■ **WORK ITEM**
Everything from the line containing "lm := Some (random_lm" through the last line of the material must be restated word for word, and only that.

■ **SOURCE MATERIAL**
(** [f"{cmd.get('intent','')} {cmd.get('command','')} {cmd.get('description','')}"] *)
Definition search_text (cmd : Cmd) : string :=
  intent cmd ++ " " ++ command cmd ++ " " ++ description cmd.

(** [CommandSearcher._tokenize] *)
Definition tokenize (text : string) : list string :=
  match text with
  | EmptyString => []
  | _ =>
      str_set_of
        (map (fun word => PyStr.lower (PyStr.strip_punct word))
             (filter (fun word => 2 <? String.length (PyStr.strip_punct word))
                     (PyStr.split text)))
  end.

(* ------------------------------------------------------------------ *)
(** ** Errors: Python exceptions the code can raise *)

Inductive py_error :=
| TypeError          (** unpacking [None] returned by [process.extractOne] *)
| IndexError         (** subscript of a list out of range *)
| ZeroDivisionError  (** [idx % 0] *)
| AttributeError.    (** [self.lm] is [None] *)

Inductive result (A : Type) :=
| Ok (a : A)
| Err (e : py_error).
Arguments Ok {A} a.
Arguments Err {A} e.

Definition bind {A B} (m : result A) (k : A -> result B) : result B :=
  match m with Ok a => k a | Err e => Err e end.

Notation "x <- m ;; k" := (bind m (fun x => k))
  (at level 61, m at next level, right associativity).

(** [for x in xs: ...] whose body may raise, collecting the results. *)
Fixpoint map_res {A B} (f : A -> result B) (xs : list A) : result (list B) :=
  match xs with
  | [] => Ok []
  | x :: r => y <- f x ;; ys <- map_res f r ;; Ok (y :: ys)
  end.

(** [lst[i]] for a non-negative [i]. *)
Definition py_index {A} (l : list A) (i : nat) : result A :=
  match nth_error l i with Some a => Ok a | None => Err IndexError end.

(* ------------------------------------------------------------------ *)
(** ** numpy on vectors ([list R]) and matrices (lists of rows) *)

Open Scope R_scope.

(** [a + b] elementwise *)
Definition vadd (a b : list R) : list R :=
  map (fun p => fst p + snd p) (combine a b).

(** [a * k] for a scalar [k] *)
Definition vscale (k : R) (v : list R) : list R := map (fun x => x * k) v.

(** [np.dot] of two vectors *)
Fixpoint dot (a b : list R) : R :=
  match a, b with
  | x :: a', y :: b' => x * y + dot a' b'
  | _, _ => 0
  end.

(** [np.linalg.norm] of a vector *)
Definition norm (v : list R) : R := sqrt (dot v v).

(** [np.mean(rows, axis=0)] for a non-empty list of rows *)
Definition mean_rows (rows : list (list R)) : list R :=
  match rows with
  | [] => []
  | r :: rs => map (fun x => x / INR (length rows)) (fold_left vadd rs r)
  end.

(** [np.dot(v, M)] for a vector [v] and an [embed_size x 3] matrix [M] *)
Definition vecmat (v : list R) (M : list (list R)) : list R :=
  fold_left (fun acc p => vadd acc (map (fun m => fst p * m) (snd p)))
            (combine v M) [0; 0; 0].

Definition sigmoid (x : R) : R := 1 / (1 + exp (- x)).

(* ------------------------------------------------------------------ *)
(** ** [MicroLanguageModel] *)

Record MicroLanguageModel := mkLM {
  embeddings : list (list R);      (** [vocab_size x embed_size] *)
  attention_weights : list R;      (** [embed_size] *)
  classifier : list (list R)       (** [embed_size x 3] *)
}.

(** [[self.embeddings[idx % len(self.embeddings)] for idx in word_indices]] *)
Definition gather (m : MicroLanguageModel) (word_indices : list nat)
  : result (list (list R)) :=
  map_res (fun idx =>
             match length (embeddings m) with
             | O => Err ZeroDivisionError
             | n => py_index (embeddings m) (Nat.modulo idx n)
             end) word_indices.

(** [MicroLanguageModel.forward] *)
Definition forward (m : MicroLanguageModel) (word_indices : list nat)
  : result (list R) :=
  match word_indices with
  | [] => Ok [0.33; 0.33; 0.33]
  | _ =>
      rows <- gather m word_indices ;;
      let embedded := mean_rows rows in
      let attention_scores := dot embedded (attention_weights m) in
      (* np.sum of the 0-d array [np.exp(attention_scores)] is itself *)
      let attn := exp attention_scores / exp attention_scores in
      let features := vecmat (vscale attn embedded) (classifier m) in
      Ok (map sigmoid features)
  end.

(** The cosine of [_analyze_with_lm], remapped to [0,1]. *)
Definition lm_similarity (query_features cmd_features : list R) : R :=
  let similarity :=
    dot query_features cmd_features /
      (norm query_features * norm cmd_features + 1e-6) in
  (similarity + 1) / 2.

(** The combined score of [search]. *)
Definition combine_score (lm_score coverage density : R) : R :=
  lm_score * 0.6 + coverage * 0.3 + density * 0.1.

(** [coverage = len(matched_words) / len(query_words)] with
    [matched_words = set(query_words) & cmd_words]. *)
Definition coverage (query_words cmd_words : list string) : R :=
  INR (inter_card query_words cmd_words) / INR (length query_words).

(** [density = len(matched_words) / len(cmd_words) if cmd_words else 0] *)
Definition density (query_words cmd_words : list string) : R :=
  match cmd_words with
  | [] => 0
  | _ => INR (inter_card query_words cmd_words) / INR (length cmd_words)
  end.

(** Boolean comparisons on floats. *)
Definition Rltb (x y : R) : bool := if Rlt_dec x y then true else false.
Definition Reqb (x y : R) : bool := if Req_dec_T x y then true else false.

Close Scope R_scope.

(* ------------------------------------------------------------------ *)
(** ** [heapq.heappush] and [sorted(..., key=lambda x: x[0])] *)

(** The entries [(-score, idx)] of [scored_results], compared as tuples. *)
Definition entry := (R * nat)%type.

Definition tuple_lt (a b : entry) : bool :=
  Rltb (fst a) (fst b) || (Reqb (fst a) (fst b) && (snd a <? snd b)).

(** [heap[pos] = v] *)
Fixpoint list_set {A} (l : list A) (pos : nat) (v : A) : list A :=
  match l, pos with
  | [], _ => []
  | _ :: r, O => v :: r
  | x :: r, S p => x :: list_set r p v
  end.

(** The loop of [heapq._siftdown(heap, 0, pos)] with [newitem] in hand;
    [fuel] bounds the number of iterations ([pos] strictly decreases). *)
Fixpoint siftdown_loop (fuel : nat) (heap : list entry) (pos : nat)
         (newitem : entry) : list entry :=
  match fuel with
  | O => list_set heap pos newitem
  | S f =>
      match pos with
      | O => list_set heap pos newitem
      | S _ =>
          let parentpos := Nat.div2 (pos - 1) in
          let parent := nth parentpos heap (0%R, O) in
          if tuple_lt newitem parent
          then siftdown_loop f (list_set heap pos parent) parentpos newitem
          else list_set heap pos newitem
      end
  end.

(** [heapq.heappush(heap, item)] *)
Definition heappush (heap : list entry) (item : entry) : list entry :=
  siftdown_loop (S (length heap)) ((heap ++ [item])%list) (length heap) item.

(** Stable sort by the key [x[0]] (any stable sort gives [sorted]'s output). *)
Fixpoint insert_by_key (x : entry) (l : list entry) : list entry :=
  match l with
  | [] => [x]
  | y :: r => if Rltb (fst x) (fst y) then x :: l else y :: insert_by_key x r
  end.

Definition sort_by_key (l : list entry) : list entry :=
  fold_left (fun acc x => insert_by_key x acc) l [].

(* ------------------------------------------------------------------ *)
(** ** [CommandSearcher] *)

Fixpoint lookup {A} (k : string) (l : list (string * A)) : option A :=
  match l with
  | [] => None
  | (k', v) :: r => if String.eqb k k' then Some v else lookup k r
  end.

(** [self.word_index[word].add(idx)] on the [defaultdict(set)] *)
Fixpoint wi_add (w : string) (idx : nat) (wi : list (string * list nat))
  : list (string * list nat) :=
  match wi with
  | [] => [(w, [idx])]
  | (k, s) :: r =>
      if String.eqb k w then (k, nat_set_add idx s) :: r
      else (k, s) :: wi_add w idx r
  end.

Record CommandSearcher := mkSearcher {
  word_index : list (string * list nat);
  command_keywords : list (list string);
  known_words : list string;          (** keys of [spell_checker.word_frequency] *)
  all_words : list string;
  word_to_idx : list (string * nat);
  lm : option MicroLanguageModel
}.

Section Searcher.

(** The dictionary [SpellChecker()] loads at construction. *)
Variable default_words : list string.
(** [SpellChecker.correction(word)] given the known words ([None] or a word). *)
Variable correction : list string -> string -> option string.
(** [fuzz.WRatio(query, choice)], a similarity on the 0-100 scale. *)
Variable WRatio : string -> string -> R.
(** The parameters [np.random.randn] draws for a given [vocab_size]. *)
Variable random_lm : nat -> MicroLanguageModel.

(** [CommandSearcher.__init__] *)
Definition init : CommandSearcher :=
  {| word_index := []; command_keywords := []; known_words := default_words;
     all_words := []; word_to_idx := []; lm := None |}.

(** The vocabulary loop of [build_index]. *)
Definition build_vocab (commands : list Cmd) : list string :=
  fold_left (fun vocab cmd => str_set_update vocab (tokenize (search_text cmd)))
            commands [].

(** The command-index loop of [build_index]. *)
Definition build_command_index (commands : list Cmd)
  : list (string * list nat) * list (list string) :=
  fold_left
    (fun acc p =>
       let words := tokenize (search_text (snd p)) in
       (fold_left (fun wi word => wi_add word (fst p) wi) words (fst acc),
        (snd acc ++ [str_set_of words])%list))
    (combine (seq 0 (length commands)) commands) ([], []).

(** [CommandSearcher.build_index] *)
Definition build_index (st : CommandSearcher) (commands : list Cmd)
  : CommandSearcher :=
  let all_words := build_vocab commands in
  let word_to_idx := combine all_words (seq 0 (length all_words)) in
  (* spell_checker.word_frequency.load_words(self.all_words) *)
  let known := str_set_update (known_words st) all_words in
  let ci := build_command_index commands in
  {| word_index := fst ci; command_keywords := snd ci; known_words := known;
     all_words := all_words; word_to_idx := word_to_idx;
     lm := Some (random_lm (length all_words)) |}.

(** [process.extractOne(query, choices, scorer=fuzz.WRatio)]: the first
    choice of maximal score, [None] when [choices] is empty (WRatio scores lie
    in [0,100], so the default cutoff 0 excludes no choice). *)
Fixpoint extract_one_go (query : string) (best : option (string * R))
         (choices : list string) : option (string * R) :=
  match choices with
  | [] => best
  | c :: r =>
      let s := WRatio query c in
      match best with
      | None => extract_one_go query (Some (c, s)) r
      | Some (_, bs) =>
          if Rltb bs s then extract_one_go query (Some (c, s)) r
          else extract_one_go query best r
      end
  end.

Definition extract_one (query : string) (choices : list string)
  : option (string * R) :=
  extract_one_go query None choices.

Definition in_vocab (st : CommandSearcher) (w : string) : bool :=
  match lookup w (word_to_idx st) with Some _ => true | None => false end.

(** [CommandSearcher._correct_spelling] *)
Definition correct_spelling (st : CommandSearcher) (word : string)
  : result string :=
  if in_vocab st word then Ok word else
  let fallback :=
    match extract_one word (all_words st) with
    | None => Err TypeError  (* best_match, score, _ = None *)
    | Some (best_match, score) =>
        Ok (if Rltb 80 score then best_match else word)
    end in
  match correction (known_words st) word with
  | Some c =>
      if negb (String.eqb c "") && in_vocab st c then Ok c else fallback
  | None => fallback
  end.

■ **RESULT OF THE EXERCISE**
     lm := Some (random_lm (length all_words)) |}.

(** [process.extractOne(query, choices, scorer=fuzz.WRatio)]: the first
    choice of maximal score, [None] when [choices] is empty (WRatio scores lie
    in [0,100], so the default cutoff 0 excludes no choice). *)
Fixpoint extract_one_go (query : string) (best : option (string * R))
         (choices : list string) : option (string * R) :=
  match choices with
  | [] => best
  | c :: r =>
      let s := WRatio query c in
      match best with
      | None => extract_one_go query (Some (c, s)) r
      | Some (_, bs) =>
          if Rltb bs s then extract_one_go query (Some (c, s)) r
          else extract_one_go query best r
      end
  end.

Definition extract_one (query : string) (choices : list string)
  : option (string * R) :=
  extract_one_go query None choices.

Definition in_vocab (st : CommandSearcher) (w : string) : bool :=
  match lookup w (word_to_idx st) with Some _ => true | None => false end.

(** [CommandSearcher._correct_spelling] *)
Definition correct_spelling (st : CommandSearcher) (word : string)
  : result string :=
  if in_vocab st word then Ok word else
  let fallback :=
    match extract_one word (all_words st) with
    | None => Err TypeError  (* best_match, score, _ = None *)
    | Some (best_match, score) =>
        Ok (if Rltb 80 score then best_match else word)
    end in
  match correction (known_words st) word with
  | Some c =>
      if negb (String.eqb c "") && in_vocab st c then Ok c else fallback
  | None => fallback
  end.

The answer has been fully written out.